This is our President-elect.

Sigh.

We will not be safer with more guns around us in this atmosphere of fear.

But I digress.

Another fatal shooting in North Minneapolis yesterday adds up to a very violent year in that section of Minneapolis that has residents very concerned for their own safety. From the article:

For the third day in a row, the pop-pop-pop of gunfire punctuated the midday calm near a north Minneapolis strip mall, this time leaving a young man dead and detectives searching for answers.

This is simply not the kind of communities we want for our children and families. The proliferation of guns on our streets is a serious public health and safety epidemic. No one is immune from it. It adds to the fear and suspicion of others and spirals out of control.

And last, the Minneapolis police officer who shot and killed Philando Castile has been charged with manslaughter:

In an extraordinary move by a Minnesota prosecutor, authorities said the officer, not the civilian, is to blame for the tragic events that turned a traffic stop in a Twin Cities suburb into a flash point in the national debate over racial profiling and police use of force.

You may remember that the shooting of Castile resulted in demonstrations on the streets of Minnesota and all over the country for that matter. These are incidents that have escalated all over America. Unarmed and armed men of color have been shot by officers in what seems like increasing frequency. Race plays a role. Armed citizens plays a role. Fear plays a role. There should be some very serious conversations about what all of this means for the safety of Americans. Will we have them? Will we ignore this at the peril of our communities?

I have great respect for our law enforcement officers and have written frequently about officers under assault by armed citizens. The job of our officers is made all the more dangerous by so many armed Americans and it has led to a vicious circle of arming up to protect themselves from citizens who are allowed to carry their guns in public places or are involved in domestic disputes. Armed citizenry is not the norm in other democratized countries and therefore, law enforcement officers are not often the target of ambushes. In fact, in some countries, officers are not armed. Interestingly, there are far fewer gun deaths in almost all over democratized countries not at war. Coincidence?

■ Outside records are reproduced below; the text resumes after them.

Lemma set_get_id (o : Obj.t A) k v : Obj.get o k = Some v -> Obj.set o k v = o.
Proof.
  induction o as [|[k0 v0] o IH]; simpl; [discriminate|].
  destruct (String.eqb_spec k0 k) as [->|Hk]; intros H.
  - now inversion H.
  - now rewrite IH.
Qed.

Lemma get_some_in_keys (o : Obj.t A) k v : Obj.get o k = Some v -> In k (Obj.keys o).
Proof.
  induction o as [|[k0 v0] o IH]; simpl; [discriminate|].
  destruct (String.eqb_spec k0 k) as [->|Hk]; intros H; [now left|right; auto].
Qed.

Lemma in_keys_get (o : Obj.t A) k : In k (Obj.keys o) -> exists v, Obj.get o k = Some v.
Proof.
  induction o as [|[k0 v0] o IH]; simpl; [tauto|].
  destruct (String.eqb_spec k0 k) as [->|Hk]; intros [H|H]; eauto; congruence.
Qed.

Lemma get_adjust_same (f : A -> A) (o : Obj.t A) k :
  Obj.get (Obj.adjust f o k) k = option_map f (Obj.get o k).
Proof.
  induction o as [|[k0 v0] o IH]; simpl; [reflexivity|].
  destruct (String.eqb_spec k0 k) as [->|Hk]; simpl.
  - now rewrite String.eqb_refl.
  - apply String.eqb_neq in Hk. now rewrite Hk.
Qed.

Lemma get_adjust_other (f : A -> A) (o : Obj.t A) k k' :
  k <> k' -> Obj.get (Obj.adjust f o k) k' = Obj.get o k'.
Proof.
  intros Hne. induction o as [|[k0 v0] o IH]; simpl; [reflexivity|].
  destruct (String.eqb_spec k0 k) as [->|Hk]; simpl.
  - apply String.eqb_neq in Hne. now rewrite Hne.
  - now rewrite IH.
Qed.

Lemma keys_adjust (f : A -> A) (o : Obj.t A) k :
  Obj.keys (Obj.adjust f o k) = Obj.keys o.
Proof.
  induction o as [|[k0 v0] o IH]; simpl; [reflexivity|].
  destruct (String.eqb k0 k); [reflexivity|].
  unfold Obj.keys in *. simpl. now f_equal.
Qed.

End ObjFacts.

(** Assigning [f k] under every key of [ks]: the result is read off [f]. *)
Lemma get_fold_set {V} (f : string -> option V) (ks : list string) :
  forall (acc : Obj.t V) k,
    Obj.get
      (fold_left (fun store key =>
                    match f key with
                    | Some v => Obj.set store key v
                    | None => store
                    end) ks acc) k
    = if in_dec string_dec k ks
      then match f k with Some v => Some v | None => Obj.get acc k end
      else Obj.get acc k.
Proof.
  induction ks as [|k0 ks IH]; intros acc k; simpl; [reflexivity|].
  rewrite IH.
  destruct (string_dec k0 k) as [->|Hne].
  - destruct (f k) as [v|] eqn:Hf.
    + destruct (in_dec string_dec k ks); [reflexivity|apply get_set_same].
    + destruct (in_dec string_dec k ks); reflexivity.
  - destruct (in_dec string_dec k ks) as [Hin|Hin].
    + destruct (f k); [reflexivity|].
      destruct (f k0); [now apply get_set_other|reflexivity].
    + destruct (f k0); [now apply get_set_other|reflexivity].
Qed.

What is particularly disturbing is the number of ambushes of American officers leading to tragic deaths of officers:

The attacks on police in Dallas and Baton Rouge that left eight officers dead earlier this month sent waves of fear through law enforcement agencies across the country, with departments ordering officers to double up on patrols as a safety measure.

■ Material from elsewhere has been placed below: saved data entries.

Lemma traverse_log_spec fuel current V R O st' :
  traverse_log edges direction fuel current (V, R, O) = Ok st' →
  ∃ r o, extends edges direction V R O r o st'
         ∧ o = first_occurrences V (current :: r)
         ∧ (∀ x, x ∈ r → tc (step edges direction) current x)
         ∧ r ≡ₚ o ≫= neighbours edges direction.
Proof.
  revert current V R O st'.
  induction fuel as [|fuel IH]; intros current V R O st' Hrun; [done|].
  simpl in Hrun. destruct (decide (current ∈ V)) as [Hseen|Hnew].
  - inversion Hrun; subst. exists [], []. unfold extends. simpl.
    rewrite decide_True by done. rewrite !app_nil_r.
    split_and!; [tuple_eq|..]; set_solver.
  - apply follow_log_spec in Hrun
      as (r & o & [-> Hclosed] & Ho & Hsound & Hperm & Hedges);
      [|exact IH|done|set_solver].
    exists r, (current :: o). split_and!.
    + split.
      { simpl. rewrite <- app_assoc. simpl. tuple_eq. set_solver. }
      intros a b [->|Ha]%elem_of_cons Hab.
      * destruct Hab as (edge & Hedge & Hmatch).
        destruct (Hedges edge b Hedge Hmatch). set_solver.
      * destruct (Hclosed a b Ha Hab). set_solver.
    + simpl. rewrite decide_False by done. by f_equal.
    + done.
    + done.
Qed.
Lemma step_neighbours a b :
  step edges direction a b ↔ b ∈ neighbours edges direction a.
Proof.
  unfold step, neighbours, far_end. rewrite list_elem_of_omap. split.
  - intros (edge & Hin & Hmatch). exists edge. split; [done|].
    repeat case_decide; naive_solver.
  - intros (edge & Hin & Hfar). exists edge. split; [done|].
    repeat case_decide; naive_solver.
Qed.

Lemma lineage_run node_id :
  ∃ r o,
    (∀ fuel, lineage_fuel edges ≤ fuel →
       traverse_log edges direction fuel node_id (∅, [], [])
       = Ok (list_to_set o, r, o))
    ∧ get_lineage edges node_id direction = r
    ∧ visit_order edges node_id direction = o
    ∧ o = node_id :: first_occurrences {[node_id]} r
    ∧ (∀ x, x ∈ r ↔ tc (step edges direction) node_id x)
    ∧ r ≡ₚ o ≫= neighbours edges direction.
Proof.
  destruct (traverse_log_terminates (lineage_fuel edges) node_id (∅, [], []))
    as (st & Hrun & _).
  { simpl. unfold lineage_fuel.
    assert (size (endpoints edges ∖ ∅) ≤ size (endpoints edges))
      by (apply subseteq_size; set_solver).
    case_decide; lia. }
  destruct (traverse_log_spec _ _ _ _ _ _ Hrun)
    as (r & o & [-> Hclosed] & Ho & Hsound & Hperm).
  simpl in *. rewrite decide_False in Ho by set_solver.
  replace (∅ ∪ list_to_set o) with (list_to_set o : gset string) in *
    by set_solver.
  replace ({[node_id]} ∪ ∅) with ({[node_id]} : gset string) in * by set_solver.
  exists r, o. split_and!; try done.
  - intros fuel Hfuel. by eapply traverse_log_fuel_mono.
  - unfold get_lineage, get_lineage_fuel.
    pose proof (traverse_log_erase (lineage_fuel edges) node_id (∅, [], []))
      as Herase.
    simpl in Herase. by rewrite Herase, Hrun.
  - unfold visit_order. by rewrite Hrun.
  - intros x. split; [apply Hsound|].
    assert (∀ a, a ∈ o → tc (step edges direction) a x → x ∈ r) as Hreach.
    { intros a Ha Hax. revert Ha.
      induction Hax as [a x Hstep|a b x Hstep _ IH]; intros Ha.
      - by destruct (Hclosed a x Ha Hstep).
      - destruct (Hclosed a b Ha Hstep) as [_ Hb]. apply IH. set_solver. }
    apply Hreach. rewrite Ho. left.
Qed.

End lineage_facts.



(** C10. On the edges Y→X, Z→X, Z→Y the upstream lineage of X lists Z
    twice; on the two-cycle X⇄Y the upstream lineage of X lists X itself.
    In general the list has one entry for every matching edge scanned at a
    visited id. *)
Theorem lineage_repeats_ids :
  GraphBuilder.get_lineage Examples.diamond "X" "upstream" = ["Y"; "Z"; "Z"]
  ∧ ¬ NoDup (GraphBuilder.get_lineage Examples.diamond "X" "upstream")
  ∧ GraphBuilder.get_lineage Examples.two_cycle "X" "upstream" = ["Y"; "X"]
  ∧ "X" ∈ GraphBuilder.get_lineage Examples.two_cycle "X" "upstream"
  ∧ (∀ edges direction node_id,
       length (GraphBuilder.get_lineage edges node_id direction)
       = sum_list
           ((λ a, length (GraphBuilder.neighbours edges direction a))
              <$> GraphBuilder.visit_order edges node_id direction)).
Proof.
  split_and!.
  - by vm_compute.
  - replace (GraphBuilder.get_lineage Examples.diamond "X" "upstream")
      with ["Y"; "Z"; "Z"] by by vm_compute.
    intros Hnd. apply NoDup_cons_1_2, NoDup_cons_1_1 in Hnd. set_solver.
  - by vm_compute.
  - replace (GraphBuilder.get_lineage Examples.two_cycle "X" "upstream")
      with ["Y"; "X"] by by vm_compute.
    set_solver.
  - intros edges direction node_id.
    destruct (lineage_run edges direction node_id)
      as (r & o & _ & -> & -> & _ & _ & Hperm).
    rewrite Hperm. clear. induction o as [|a o IH]; [done|].
    rewrite bind_cons, length_app, fmap_cons, IH. done.
Qed.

These deaths contributed to a grim tally this year. Through last week, 32 officers were shot and killed in the line of duty, according to the National Law Enforcement Memorial Fund, a nonprofit group that tracks these deaths. More than half of the officers fatally shot died in ambushes, the group said in a report released Thursday.

President-elect Donald Trump will have to deal with this American tragedy. Time will tell if he will and if he does, how he will.

An armed society is not a polite society. Our children and families should not have to be exposed to this kind of violence and potential violence. This is lunacy, not niceness.

“Minnesota nice” is a myth.

These are only the gun deaths we know about. About 80% of gun deaths in Minnesota are suicides. These are not usually reported in the media unless they are homicide/suicides, often occurring in domestic shootings. Passing stronger gun laws reduces gun homicides and suicides as it turns out.

But requiring Brady background checks on all gun sales is under assault. The continued myths coming from the corporate gun lobby don’t make us safer.

Who are we? Do we care about our fellow citizens no matter who they are? There are certain truths that should be self-evident. One of them is that we have a moral responsibility to protect our citizens from those who would do them harm and I am not just talking about terrorism. The truth is that toddlers have killed more of their fellow Americans than terrorists:

According to the Washington Post, our nation’s nurseries are housing more than just unbearable levels of cuteness: Twenty-three people have been shot by toddlers in the U.S. since the start of 2016 — exactly 23 more than have been shot by Muslim terrorists over the same period.

Please look at the map in the above linked article showing that in “red states” that typically have looser gun laws, more shootings by toddlers have occurred. Coincidence?

Banning Muslims and deporting Mexicans, as our President-elect and apparently many in the Republican party want to do to protect us will not change this.

The Brady Campaign and other gun violence prevention organizations have solutions that often don’t involve legislation. Check out what can be done to make us safer by making sure guns are locked and stored away from tiny hands and the hands of others who should not have access to guns.

As I wrote about in my last post, things will not be getting better now that the corporate gun lobby believes they have a seat in the White House. How will that make us safer? It won’t. I have yet to hear how plans to repeal strong gun laws will result in fewer shootings and fewer deaths. In fact, the opposite is true.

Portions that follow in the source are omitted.